Skip to content

Changelog

This page lists all notable changes to the CompactifAI API.

  • DeepSeek R1 0528 Slim has been removed.
  • POST /v1/usage/completions (usage statistics API) – This endpoint is deprecated and removed from the API. Usage and billing visibility is now provided through the CompactifAI Dashboard; the route is no longer served.
  • View usage and billing in the CompactifAI Dashboard instead of calling the API. Use the dashboard to monitor consumption, manage API tokens, and review account settings.
  • Whisper Streaming Support – The Whisper audio transcription endpoint now supports streaming, enabling real-time transcription and lower-latency audio processing.
  • GLM-5 (Private Preview) – GLM-5 is now available as a private model in the US region.
  • Agentic Tool Calling Enhancements (Beta) – Improved support for agentic workflows and tool-calling capabilities across the following models:
    • gpt-oss-20b
    • gpt-oss-120b
    • blackstar-10b
    • hypernova-60b
  • Deterministic Tool Usage in Agent Loops – When tool_choice=required or tool_choice=<tool_name> is specified, the model consistently returns a tool call, improving reliability in agent-based workflows.
  • Improved Tool Call Reliability – Reduced tool-call hallucinations and improved adherence to defined tool schemas.
  • Improved inference throughput across several models, delivering ~30% higher throughput and better overall serving efficiency for:
    • cai-llama3-1-8b-slim
    • hypernova-60b
    • gpt-oss-120b
    • gpt-oss-20b
    • blackstar-10b
  • Fixed an issue where streaming with tool calling was not supported for some models.
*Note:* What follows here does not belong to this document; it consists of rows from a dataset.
Lemma poll_event_returns (event : kevent_t) (st : state) (have : bool) :
  LFQueue_writable (Logger.queue_ (logger_ st)) ->
  socket_known listener st (udata event) ->
  exists st' have',
    poll_event source_file os listener event st have = Ok (st', have') /\
    LFQueue_writable (Logger.queue_ (logger_ st')).
Proof.
  intros Hw Hk. unfold poll_event.
  destruct (is_read (filter event) && (udata event =? listener)).
  - destruct (logged_step "%:% %() % EVFILT_READ listener_socket:%
" 47 (udata event) st (fun st1 => Ok (st1, true)) eq_refl Hw Hk) as (lg & E & Hw').
    rewrite E. eexists _, _. split; [reflexivity | exact Hw'].
  - assert (H1 : exists st1,
               (if is_read (filter event)
                then fd ← deref_fd listener st (udata event);
                     st0 ← log_fd source_file os "%:% %() % EVFILT_READ socket:%
" 53 fd st;
                         Ok (add_receive (udata event) st0)
                else Ok st) = Ok st1 /\
               LFQueue_writable (Logger.queue_ (logger_ st1)) /\
               socket_fd_ st1 = socket_fd_ st).
    { destruct (is_read (filter event)); [|eauto].
      destruct (logged_step "%:% %() % EVFILT_READ socket:%
" 53 (udata event) st (fun st0 => Ok (add_receive (udata event) st0)) eq_refl Hw Hk)
        as (lg & E & Hw').
      rewrite E. eexists. split; [reflexivity|]. split; [exact Hw' | reflexivity]. }
    destruct H1 as (st1 & E1 & Hw1 & Hf1). rewrite E1, bind_Ok_l.
    pose proof (socket_known_same st st1 _ Hf1 Hk) as Hk1.
    assert (H2 : exists st2,
               (if is_write (filter event)
                then fd ← deref_fd listener st1 (udata event);
                     st0 ← log_fd source_file os "%:% %() % EVFILT_WRITE socket:%
" 62 fd st1;
                         Ok (add_send (udata event) st0)
                else Ok st1) = Ok st2 /\
               LFQueue_writable (Logger.queue_ (logger_ st2)) /\
               socket_fd_ st2 = socket_fd_ st1).
    { destruct (is_write (filter event)); [|eauto].
      destruct (logged_step "%:% %() % EVFILT_WRITE socket:%
" 62 (udata event) st1 (fun st0 => Ok (add_send (udata event) st0)) eq_refl Hw1 Hk1)
        as (lg & E & Hw').
      rewrite E. eexists. split; [reflexivity|]. split; [exact Hw' | reflexivity]. }
    destruct H2 as (st2 & E2 & Hw2 & Hf2). rewrite E2, bind_Ok_l.
    pose proof (socket_known_same st1 st2 _ Hf2 Hk1) as Hk2.
    assert (H3 : exists st3,
               (if ev_error event
                then fd ← deref_fd listener st2 (udata event);
                     st0 ← log_fd source_file os "%:% %() % EV_ERROR socket:%
" 71 fd st2;
                         Ok (add_receive (udata event) st0)
                else Ok st2) = Ok st3 /\
               LFQueue_writable (Logger.queue_ (logger_ st3))).
    { destruct (ev_error event); [|eauto].
      destruct (logged_step "%:% %() % EV_ERROR socket:%
" 71 (udata event) st2 (fun st0 => Ok (add_receive (udata event) st0)) eq_refl Hw2 Hk2)
        as (lg & E & Hw').
      rewrite E. eexists. split; [reflexivity | exact Hw']. }
    destruct H3 as (st3 & E3 & Hw3). rewrite E3, bind_Ok_l.
    eexists _, _. split; [reflexivity | exact Hw3].
Qed.

Lemma poll_events_returns (events : list kevent_t) : forall (st : state) (have : bool),
  LFQueue_writable (Logger.queue_ (logger_ st)) ->
  Forall (fun e => socket_known listener st (udata e)) events ->
  exists st' have',
    poll_events source_file os listener events st have = Ok (st', have') /\
    LFQueue_writable (Logger.queue_ (logger_ st')).
Proof.
  induction events as [|event events IH]; intros st have Hw Hk.
  - exists st, have. split; [reflexivity | exact Hw].
  - inversion Hk as [|? ? Hk1 Hk2]; subst.
    destruct (poll_event_returns event st have Hw Hk1) as (st1 & have1 & E1 & Hw1).
    pose proof (poll_event_Ok _ _ _ _ _ E1) as (_ & _ & _ & _ & _ & Hf & _).
    destruct (IH st1 have1 Hw1) as (st' & have' & E & Hw').
    { eapply Forall_impl; [exact Hk2|]. intros e He.
      exact (socket_known_same st st1 _ Hf He). }
    exists st', have'. split; [|exact Hw'].
    cbn [poll_events]. rewrite E1, bind_Ok_l. exact E.
Qed.

(** X17. Events are dispatched by filter and flag. When the logger can
    be written to, the sockets the delivered events name exist, at most
    1024 events are delivered and none is a read event on the listener,
    [poll] returns without any system call made through the socket
    utilities and without accepting: the socket of each read event and
    of each event flagged [EV_ERROR] is appended to [receive_sockets_]
    unless already there, the socket of each write event to
    [send_sockets_] unless already there, in the order of the events;
    events beyond the first [1 + send_sockets_.size() +
    receive_sockets_.size()] waiting are left alone. *)
Theorem TCPServer_poll_dispatches_events (waiting : list kevent_t) (accepts : list Z)
    (st : state) :
  let events :=
    take (Z.to_nat (1 + Z.of_nat (length (sending st)) + Z.of_nat (length (receive st))))
      waiting in
  LFQueue_writable (Logger.queue_ (logger_ st)) ->
  Forall (fun e => socket_known listener st (udata e)) events ->
  Z.of_nat (length events) <= 1024 ->
  listener_readable listener events = false ->
  exists st',
    poll source_file os listener new_socket (Some waiting) accepts st = Ok st' /\
    receive st' = push_all (receive_candidates listener events) (receive st) /\
    sending st' = push_all (send_candidates listener events) (sending st) /\
    socket_fd_ st' = socket_fd_ st /\
    trace st' = trace st.
Proof.
  intros events Hw Hk Hn Hl. unfold poll. cbv zeta.
  change (take _ waiting) with events.
  destruct (Z.ltb_spec 1024 (Z.of_nat (length events))) as [?|_]; [lia|].
  destruct (poll_events_returns events st false Hw Hk) as (st1 & have1 & E & Hw1).
  rewrite E, bind_Ok_l.
  apply poll_events_Ok in E as (Hr & Hs & Hh & _ & _ & Hf & Ht).
  rewrite Hl in Hh. cbn [orb] in Hh. subst have1.
  exists st1. split; [reflexivity|]. auto.
Qed.

(** *** Accepting connections, when the calls succeed *)

Lemma make_nonblocking_nodelay_trace (fd : Z) (tr : list syscall) :
  exists made, snd (make_nonblocking_nodelay os fd tr) = tr ++ made /\
               List.filter SyscallTrace.is_kevent_add made = [].
Proof.
  unfold make_nonblocking_nodelay, setNonBlocking, disableNagle, sys.
  destruct (negb (Z.land _ _ =? 0)); cbn [fst snd].
  - eexists. rewrite <- app_assoc. split; reflexivity.
  - destruct (negb (_ =? -1)); cbn [fst snd]; eexists;
      repeat rewrite <- app_assoc; split; reflexivity.
Qed.

Section Accepting.
(** [new] returns the address of no socket made before, and not the
    address of the listener, a member of the server. *)
Hypothesis new_socket_fresh :
  forall h, heap_lookup h (new_socket h) = None /\ new_socket h <> listener.
(** The accepted descriptors can be made non-blocking and no-delay, and
    registered. *)
Hypothesis nonblocking_nodelay_succeed :
  forall fd tr, fst (make_nonblocking_nodelay os fd tr) = true.
Hypothesis registration_succeeds :
  forall tr kq fd, sys_ret os tr (Sys_kevent_add_read kq fd) <> -1.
The following models now fully support streaming responses with tool calls:
    • gpt-oss-20b
    • gpt-oss-120b
    • hypernova-60b
  • Added tool calling support for hypernova-60b model
  • Fixed a bug where Audio Transcriptions endpoint was not working for all the file mime types specified in our API Reference.
  • Significantly improved the performance of the Audio Transcriptions endpoint using the whisper-large-v3 model, reducing latency and increasing the speed factor from 15x to 100x on a 10 minutes long audio file (The speed of your network connection might affect the speed factor).
  • Fixed a bug where the audio transcription endpoint was not working for audio files with a size greater than 1MB. Now, the endpoint can process audio files up to 25MB in size.
  • Added tool calling support for gpt-oss-20b and gpt-oss-120b
  • Added hypernova-60b
  • Added blackstar-10b model
  • Speech-to-text transcription endpoint /v1/audio/transcriptions with Whisper Large V3 support for multilingual transcription workflows.
  • Feature and API documentation detailing request parameters, Python examples, and guidance for the new speech-to-text capability.
  • Removed the deepseek-r1-0528 model from the API.
  • Multi-modality support for chat completions, enabling image-plus-text inputs across the API.
  • Added mistral-small-3-1 model with full multi-modal understanding and refreshed usage examples.
  • Function tool compatibility has been activated in all models except mistral.
  • Added deepseek-ai/DeepSeek-R1-0528 model, accessible via the deepseek-r1-0528 model ID.
  • Deprecated deepseek-r1.
  • Initial release of the CompactifAI inference API with the following features:
    • Models API endpoint for listing and retrieving available compressed models
    • Chat Completions API endpoint for conversational interactions
    • Completions API endpoint for text generation
  • OpenAI-compatible API design for easy migration and integration
  • Added the following models:
    • cai-llama-4-scout-slim
    • cai-llama-3-3-70b-slim
    • cai-mistral-small-3-1-slim
    • cai-llama-3-1-8b-slim
  • HTTPS encryption for all API requests
  • Secure authentication using Bearer token scheme